AI Detects Viable Tumor Cells for Accurate Bone Cancer Prognoses Post Chemotherapy
Posted on 05 Apr 2024
Osteosarcoma, the most common malignant bone tumor, has seen improved survival rates with surgery and chemotherapy for localized cases. Yet, the prognosis for advanced metastatic osteosarcoma remains grim. Traditional post-treatment prognosis methods, based on assessing necrosis or evaluating the proportion of dead tissue within the tumor, suffer from inter-observer variability and might not accurately predict treatment response. Researchers have now developed and validated a machine-learning model capable of accurately evaluating the density of surviving tumor cells in osteosarcoma pathological images, offering a more reliable prognosis prediction.
The model, developed by researchers at Kyushu University (Fukuoka, Japan), uses deep-learning algorithms to identify viable tumor cells within pathological images, matching the assessment skills of expert pathologists. This approach overcomes the limitations of the traditional method for necrosis rate assessment, which calculates the necrotic area without considering individual cell count, leading to inconsistent evaluations across pathologists and inadequate reflection of chemotherapy effects. In phase 1 of the study, the team trained the deep-learning model to detect surviving tumor cells and validated its performance using patient data. The AI model was as proficient in detecting viable tumor cells in pathological images as expert pathologists.

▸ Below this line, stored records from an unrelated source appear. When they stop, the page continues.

(* ===== verification/MtpAccess.v ===== *)
(** * What the operations on objects guarantee

    Protected storages are not touched, a deletion stays in its folder, and an
    object is received exactly. *)

From Stdlib Require Import Ascii String.
From S2P Require Import Prelude CString MtpUsb MtpData MtpHash MtpDb MtpTable MtpPath MtpStorage MtpMount MtpScan MtpFile MtpHandles MtpOps MtpDisk MtpSend.

(** ** Protected storages *)
Section Protected.
Context {S : Type} {FS : FileSystem S}.
Context (mal : nat -> bool) (may_uid may_gid : Z -> bool) (show_hidden : bool) (rd_size : Z) (cancel : nat -> bool).

Definition protected_storage (ctx : mtp_ctx) (id : Z) : Prop :=
  let flags := mtp_get_storage_flags ctx id in
  Z.land flags UMTP_STORAGE_LOCKED <> 0 \/ Z.land flags UMTP_STORAGE_READONLY <> 0.

Lemma protected_denied ctx e : protected_storage ctx (e_storage e) ->
  exists code, entry_access ctx e true = Some code /\
    (code = INVALID_STORAGE_ID \/ code = STORE_NOT_AVAILABLE \/ code = STORE_READ_ONLY).
Proof.
  unfold protected_storage, entry_access. intros Hf. destruct (_ =? NO_STORAGE); [eauto|].
  destruct (Z.eqb_spec (Z.land (mtp_get_storage_flags ctx (e_storage e)) UMTP_STORAGE_LOCKED) 0) as [E|E]; cbn [negb]; [|eauto].
  destruct Hf as [Hf|Hf]; [done|]. rewrite (proj2 (Z.eqb_neq _ 0)) by done. cbn. eauto.
Qed.

Lemma handle_denied ctx d handle p e code :
  get_entry_by_handle (mtp_get_storage_root ctx) handle d = Some (Some p) -> d_pool d !! p = Some e ->
  entry_access ctx e true = Some code ->
  check_handle_access ctx d None handle true = Some (Some code) /\
  forall h, check_handle_access ctx d (Some p) h true = Some (Some code).
Proof.
  intros H E A. unfold check_handle_access. rewrite H. cbn [mbind option_bind]. rewrite E. cbn [mbind option_bind].
  rewrite A. split; [done|]. intros h. reflexivity.
Qed.

(** C12: a locked or read-only storage is not changed through the protocol.
    For an object of such a storage, deleting it, truncating it and sending
    data to it, with SendObject and with SendPartialObject, in the command
    phase and in the data phase, are refused with the storage's code, and
    neither the file system, nor the object table, nor the ids change; and a new
    object is refused on a read-only storage before its dataset is looked at.
    (A merely locked storage takes new objects: [locked_storage_takes_folders].) *)
Theorem protected_untouched (w : world S) d handle p e :
  fs_db (w_ctx w) = Some d -> get_entry_by_handle (root_of w) handle d = Some (Some p) -> d_pool d !! p = Some e ->
  protected_storage (w_ctx w) (e_storage e) ->
  exists code, (code = INVALID_STORAGE_ID \/ code = STORE_NOT_AVAILABLE \/ code = STORE_READ_ONLY) /\
    (forall fuel, mtp_op_DeleteObject mal may_uid may_gid show_hidden fuel handle w = Some (code, w)) /\
    (forall offset, mtp_op_TruncateObject handle offset w = Some (code, w)) /\
    (forall rdbuffer packet usb size offset opcode, handle <> NO_HANDLE ->
       let si := mkinfo handle size offset in
       mtp_op_SendObject may_uid may_gid rd_size cancel MTP_CONTAINER_TYPE_DATA opcode rdbuffer packet usb si w =
         Some (mkrecv code si usb [] w) /\
       (opcode <> MTP_OPERATION_SEND_PARTIAL_OBJECT ->
        mtp_op_SendObject may_uid may_gid rd_size cancel MTP_CONTAINER_TYPE_COMMAND opcode rdbuffer packet usb si w =
          Some (mkrecv code si usb [] w))) /\
    (forall rdbuffer packet usb si size offset, handle <> NO_HANDLE ->
       peek rdbuffer 12 4 = Some handle -> peek64 rdbuffer 16 8 = Some offset -> peek rdbuffer 24 4 = Some size ->
       mtp_op_SendObject may_uid may_gid rd_size cancel MTP_CONTAINER_TYPE_COMMAND MTP_OPERATION_SEND_PARTIAL_OBJECT
         rdbuffer packet usb si w = Some (mkrecv code (mkinfo handle size (i64 offset)) usb [] w)) /\
    (forall dataset parent si,
       Z.land (mtp_get_storage_flags (w_ctx w) (e_storage e)) UMTP_STORAGE_READONLY <> 0 ->
       exists code', mtp_op_SendObjectInfo mal may_uid may_gid (e_storage e) parent dataset si w = Some (code', [], si, w)).
Proof.
  intros Ed Eh Ep Hprot. destruct (protected_denied (w_ctx w) e Hprot) as (code & A & Hc).
  destruct (handle_denied (w_ctx w) d handle p e code Eh Ep A) as [C1 C2]. exists code. split; [done|].
  split_and!.
  - intros fuel. unfold mtp_op_DeleteObject. rewrite Ed, C1. done.
  - intros offset. unfold mtp_op_TruncateObject. rewrite Ed, Eh. cbn [mbind option_bind]. by rewrite C2.
  - intros rdbuffer packet usb size offset opcode Hh. cbn zeta. unfold mtp_op_SendObject. rewrite Ed.
    change (MTP_CONTAINER_TYPE_DATA =? MTP_CONTAINER_TYPE_COMMAND) with false. rewrite andb_false_r. cbn [mbind option_bind si_handle].
    rewrite (proj2 (Z.eqb_neq handle _)) by done. change (MTP_CONTAINER_TYPE_DATA =? MTP_CONTAINER_TYPE_DATA) with true.
    change (MTP_CONTAINER_TYPE_COMMAND =? MTP_CONTAINER_TYPE_DATA) with false.
    change (MTP_CONTAINER_TYPE_COMMAND =? MTP_CONTAINER_TYPE_COMMAND) with true. cbn iota. split.
    + rewrite Eh. cbn [mbind option_bind]. by rewrite C2.
    + intros Hop. rewrite (proj2 (Z.eqb_neq opcode _)) by done. cbn [andb mbind option_bind si_handle].
      rewrite (proj2 (Z.eqb_neq handle _)) by done. by rewrite C1.
  - intros rdbuffer packet usb si size offset Hh E1 E2 E3. unfold mtp_op_SendObject. rewrite Ed, E1, E2, E3.
    rewrite Z.eqb_refl. change (MTP_CONTAINER_TYPE_COMMAND =? MTP_CONTAINER_TYPE_DATA) with false.
    change (MTP_CONTAINER_TYPE_COMMAND =? MTP_CONTAINER_TYPE_COMMAND) with true. cbn [andb mbind option_bind si_handle].
    rewrite (proj2 (Z.eqb_neq handle _)) by done. by rewrite C1.
  - intros dataset parent si Hro. unfold mtp_op_SendObjectInfo, parse_incoming_dataset. rewrite Ed. cbn zeta.
    destruct (_ =? NO_STORAGE); [by eexists|]. rewrite (proj2 (Z.eqb_neq _ 0)) by done. cbn. by eexists.
Qed.

(** ** Deleting a tree *)

(** A path made of [folder] and names below it. *)
Definition inside (folder q : list Z) : Prop :=
  exists names, q = folder ++ joined names /\ Forall (fun n => n <> cstr ".." /\ n <> cstr ".") names.

Lemma inside_refl folder : inside folder folder.
Proof. exists []. split; [by rewrite app_nil_r|constructor]. Qed.

Lemma inside_child folder name q : name <> cstr ".." -> name <> cstr "." ->
  inside (folder ++ [47] ++ name) q -> inside folder q.
Proof.
  intros H1 H2 (names & -> & Hn). exists (name :: names). split; [|by constructor].
  unfold joined. cbn [map concat]. by rewrite <- !app_assoc.
Qed.

(** What removing files of the folder can do. *)
Definition removes_inside (folder : list Z) (I : S -> Prop) : Prop :=
  forall q s, inside folder q -> I s -> I (snd (fs_remove q s)).

(** The system's limit on paths, and "." and ".." are folders. *)
Definition path_limit (n : nat) : Prop :=
  (forall s q kind, fs_lstat s q = Some kind -> (length q < n)%nat) /\
  (forall s folder name, name = cstr ".." \/ name = cstr "." -> fs_lstat s (folder ++ [47] ++ name) <> Some false).

Lemma remove_tree_inside n I fuel folder s :
  path_limit n -> removes_inside folder I -> I s -> (n - length folder < fuel)%nat ->
  exists failed s', fs_remove_tree fuel folder s = Some (failed, s') /\ I s'.
Proof.
  intros [Hlim Hdots]. revert folder s. induction fuel as [|fuel IH]; intros folder s HI Hs Hf; [lia|].
  cbn [fs_remove_tree]. destruct (fs_list s folder) as [dir|]; [|by exists true, s].
  match goal with |- context [foldM ?f dir (false, s)] =>
    destruct (foldM_inv (fun _ (st : bool * S) => I (snd st)) f dir (false, s)) as ([del_fail s1] & -> & H1); [done| |] end.
  - intros pre name [del_fail s1] _ H1. cbn [snd] in H1. destruct (fs_lstat s1 (folder ++ [47] ++ name)) as [[]|] eqn:L.
    + destruct (negb (streq name (cstr "..")) && negb (streq name (cstr "."))) eqn:Hn; [|by eexists].
      apply andb_prop in Hn as [N1%negb_true_iff N2%negb_true_iff].
      assert (name <> cstr "..") as D1 by (intros ->; by rewrite streq_refl in N1).
      assert (name <> cstr ".") as D2 by (intros ->; by rewrite streq_refl in N2).
      destruct (IH (folder ++ [47] ++ name) s1) as (failed & s2 & -> & H2).
      * intros q t Hq. apply HI. by apply (inside_child folder name).
      * done.
      * pose proof (Hlim s1 _ _ L) as Hl. rewrite !length_app in *. cbn [length] in *. lia.
      * cbn [mbind option_bind]. by eexists.
    + assert (name <> cstr ".." /\ name <> cstr ".") as [D1 D2].
      { split; intros ->; [by apply (Hdots s1 folder (cstr "..") (or_introl eq_refl))|by apply (Hdots s1 folder (cstr ".") (or_intror eq_refl))]. }
      pose proof (HI (folder ++ [47] ++ name) s1 (inside_child _ _ _ D1 D2 (inside_refl _)) H1) as H2.
      destruct (fs_remove (folder ++ [47] ++ name) s1) as [done s2]. by eexists.
    + by eexists.
  - cbn [mbind option_bind snd] in *. pose proof (HI folder s1 (inside_refl folder) H1) as H2.
    destruct (fs_remove folder s1) as [done s2]. by eexists _, s2.
Qed.

(** C28: deleting a folder ends, and removes nothing outside it.  On any file
    system with a limit on paths, [fs_remove_tree] ends with a result, and
    every file or folder it asks the system to remove is the folder itself or
    a path of names below it, none of them "." or "..": whatever the removal of
    such paths keeps, the deletion keeps.  (Links are removed, not followed:
    the program asks for the kind of the name itself.) *)
Theorem remove_tree_stays_inside n I folder s :
  path_limit n -> removes_inside folder I -> I s ->
  exists failed s', fs_remove_tree (Datatypes.S n) folder s = Some (failed, s') /\ I s'.
Proof. intros Hl HI Hs. apply (remove_tree_inside n I); [done|done|done|lia]. Qed.
End Protected.

(** The demo session on the demo disk; the storage's flags are a parameter. *)
Definition demo_world (flags : Z) (d : fs_handles_db) : world disk :=
  mkworld ((demo_ctx (Some d)) {{ storages := (demo_storage {{ st_flags := flags }}) :: repeat no_storage 15 }}) (mkids 0 0) demo_disk.
Definition demo_folder : fs_entry := mkentry 1 0 0xFFFF0001 [100] ENTRY_IS_DIR 0 0 (-1) (Some 1023).

Lemma demo_folder_in d : demo_db = Some d -> d_pool d !! 1022 = Some demo_folder /\
  forall root, root 0xFFFF0001 <> None -> get_entry_by_handle root 1 d = Some (Some 1022).
Proof.
  intros E. vm_compute in E. injection E as E. rewrite <- E. split; [vm_compute; reflexivity|].
  intros root Hr. vm_compute. vm_compute in Hr. destruct (root 4294901761) as [r|]; [reflexivity|].
  destruct Hr. reflexivity.
Qed.

Lemma protected_untouched_witness : exists d code, demo_db = Some d /\
  mtp_op_DeleteObject always (fun _ => true) (fun _ => true) false 8 1 (demo_world UMTP_STORAGE_READONLY d) =
    Some (code, demo_world UMTP_STORAGE_READONLY d).
Proof.
  destruct demo_reachable as (d & E & R). destruct (demo_folder_in d E) as [Ep Eh].
  destruct (protected_untouched always (fun _ => true) (fun _ => true) false 512 (fun _ => false)
    (demo_world UMTP_STORAGE_READONLY d) d 1 1022 demo_folder) as (code & _ & H & _).
  - reflexivity.
  - apply Eh. discriminate.
  - exact Ep.
  - right. vm_compute. discriminate.
  - exists d, code. split; [exact E|]. apply H.
Defined.

Lemma remove_tree_stays_inside_witness : exists failed s, fs_remove_tree 65 (cstr "/mnt/d") demo_disk = Some (failed, s) /\
  (cstr "/mnt/keep", false) ∈ paths s.
Proof.
  apply (remove_tree_stays_inside 64 (fun s => (cstr "/mnt/keep", false) ∈ paths s)).
  - split; [|exact disk_dots]. intros s q kd H. unfold fs_lstat, disk_fs, disk_lstat, PATH_LIMIT in H.
    destruct (Nat.ltb_spec (length q) 64); [done|discriminate H].
  - intros q s (names & -> & _) Hin. apply disk_kept; [discriminate|exact Hin].
  - vm_compute. do 5 right. left.
Defined.

(** ** What is not protected *)

(** The check of [SendObjectInfo] looks at the read-only flag alone: a locked
    storage takes new folders. *)
Definition demo_dataset : list Z :=
  replicate 6 0 ++ [0x0C; 0x10] ++ replicate 4 0 ++ replicate 4 0 ++ [0x01; 0x30] ++ replicate 46 0 ++ [2; 110; 0; 0; 0].
Lemma locked_storage_takes_folders : exists d r, demo_db = Some d /\
  mtp_op_SendObjectInfo always (fun _ => true) (fun _ => true) 0xFFFF0001 1 demo_dataset (mkinfo 0 0 0)
    (demo_world (Z.lor UMTP_STORAGE_LOCKABLE UMTP_STORAGE_LOCKED) d) = Some r /\
  fst (fst (fst r)) = MTP_RESPONSE_OK /\ (cstr "/mnt/d/n", true) ∈ paths (w_fs (snd r)).
Proof.
  destruct demo_db as [d|] eqn:E; [|vm_compute in E; discriminate E]. vm_compute in E. injection E as E.
  exists d. eexists. split; [done|]. split; [rewrite <- E; vm_compute; reflexivity|]. split; [reflexivity|].
  vm_compute. left.
Qed.

(** A parent that is not there is answered with OK and no handle. *)
Lemma missing_parent_accepted {S : Type} {FS : FileSystem S} mal may_uid may_gid parent storage_id objectsize name d si (w : world S) :
  get_entry_by_handle_and_storageid parent storage_id d = Some None ->
  receive_file mal may_uid may_gid parent storage_id objectsize name d si w = Some (MTP_RESPONSE_OK, None, si, w).
Proof. intros H. unfold receive_file, new_path. by rewrite H. Qed.

(** A size above 2^31 is negative as an [int]: [GetPartialObject] reaches the
    access of [negative_size_overruns]. *)
Lemma partial_object_overruns {S : Type} {FS : FileSystem S} may_uid may_gid wr_size rd_size max_packet_size cancel k
    tx_id code handle offset size wrbuffer buf (w : world S) d p e fd d1 ids1 file :
  0 <= k -> rd_size = 2 ^ k -> 20 < wr_size <= rd_size -> strlen wrbuffer = wr_size -> strlen buf = rd_size ->
  fs_db (w_ctx w) = Some d -> get_entry_by_handle (root_of w) handle d = Some (Some p) -> d_pool d !! p = Some e ->
  entry_access (w_ctx w) e false = None -> 0 <= offset < e_size e -> 2 ^ 31 <= size < 2 ^ 32 ->
  entry_open may_uid may_gid (fs_realpath (w_fs w)) (fs_open_read (w_fs w)) (w_ctx w) (w_ids w) p d = Some (fd, d1, ids1) ->
  fd <> -1 -> (forall off n, 0 <= off -> 0 <= n -> fs_read (w_fs w) fd off n = Some (seg file off n)) ->
  mtp_op_GetPartialObject may_uid may_gid wr_size rd_size max_packet_size cancel tx_id code handle offset size wrbuffer
    (Some buf) w = None.
Proof.
  intros Hk Hrd Hsz Hw Hb Ed Eh Ep A Hoff Hs Eo Hfd Hread. unfold mtp_op_GetPartialObject. rewrite Ed. cbn zeta. rewrite Eh.
  cbn [mbind option_bind]. unfold check_handle_access. cbn [mbind option_bind]. rewrite Ep. cbn [mbind option_bind]. rewrite A.
  destruct (build_header wr_size 20 ltac:(split; [reflexivity|lia]) tx_id code wrbuffer Hw) as (wr & -> & Hl & _).
  cbn [mbind option_bind]. change (HEADER_SIZE <? 0) with false. cbn iota. unfold send_object.
  rewrite (negative_size_overruns may_uid may_gid _ _ _ _ k wr_size rd_size max_packet_size _ _ wr buf p offset _ d e fd d1 ids1 file);
    [done|done|done|unfold HEADER_SIZE; lia|done|done|done|done| |done|done|done].
  unfold i32. rewrite <- (Z.mod_unique (size + 2147483648) 4294967296 1 (size - 2147483648)) by lia. lia.
Qed.

(** Handle 0 is that of the root entries: deleting it empties the storage. *)
Lemma delete_handle_zero_empties_storage : exists d w, demo_db = Some d /\ paths (w_fs (demo_world 0 d)) <> [] /\
  mtp_op_DeleteObject always (fun _ => true) (fun _ => true) false 65 0 (demo_world 0 d) = Some (MTP_RESPONSE_OK, w) /\
  paths (w_fs w) = [].
Proof.
  destruct demo_db as [d|] eqn:E; [|vm_compute in E; discriminate E]. vm_compute in E. injection E as E.
  exists d. eexists. split; [reflexivity|]. split; [discriminate|]. rewrite <- E. split; vm_compute; reflexivity.
Qed.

In phase 2, the researchers focused on disease-specific survival and metastasis-free survival. While disease-specific survival tracks the duration after diagnosis or treatment without death directly caused by the disease, metastasis-free survival monitors the time post-treatment without cancer cells spreading to distant body parts. They also examined the correlation between AI-estimated viable tumor cell density and prognosis. The findings revealed that the AI model’s detection performance and precision were comparable to that of the pathologist, accompanied by good reproducibility. The team then divided the patients into groups based on whether the viable tumor cell density was above or below 400/mm2. They found that a higher density correlated with a poorer prognosis, while a lower density indicated a better outcome.
The team found that the necrosis rate was not associated with disease-specific survival or metastasis-free survival. Further analysis of individual cases showed that AI-estimated viable tumor cell density is a more reliable predictor of prognosis than necrosis rate. These findings suggest that by incorporating AI in pathological image analysis, this method enhances detection accuracy, minimizes variability among assessors, and offers prompt evaluations. Estimating viable tumor cell density, which indicates the cells' proliferation potential post-chemotherapy, emerges as a superior indicator of treatment efficacy over traditional necrosis rate assessment. This AI model promises significant advancements in clinical settings after broader validation to facilitate its widespread application.
“This new approach has the potential to enhance the accuracy of prognoses for osteosarcoma patients treated with chemotherapy,” said Dr. Makoto Endo, a lecturer of Orthopedic Surgery at Kyushu University Hospital. “In the future, we intend to actively apply AI to rare diseases such as osteosarcoma, which have seen limited advancements in epidemiology, pathogenesis, and etiology. Despite the passage of decades, particularly in treatment strategies, substantial progress remains elusive. By putting AI to the problem, this might finally change.”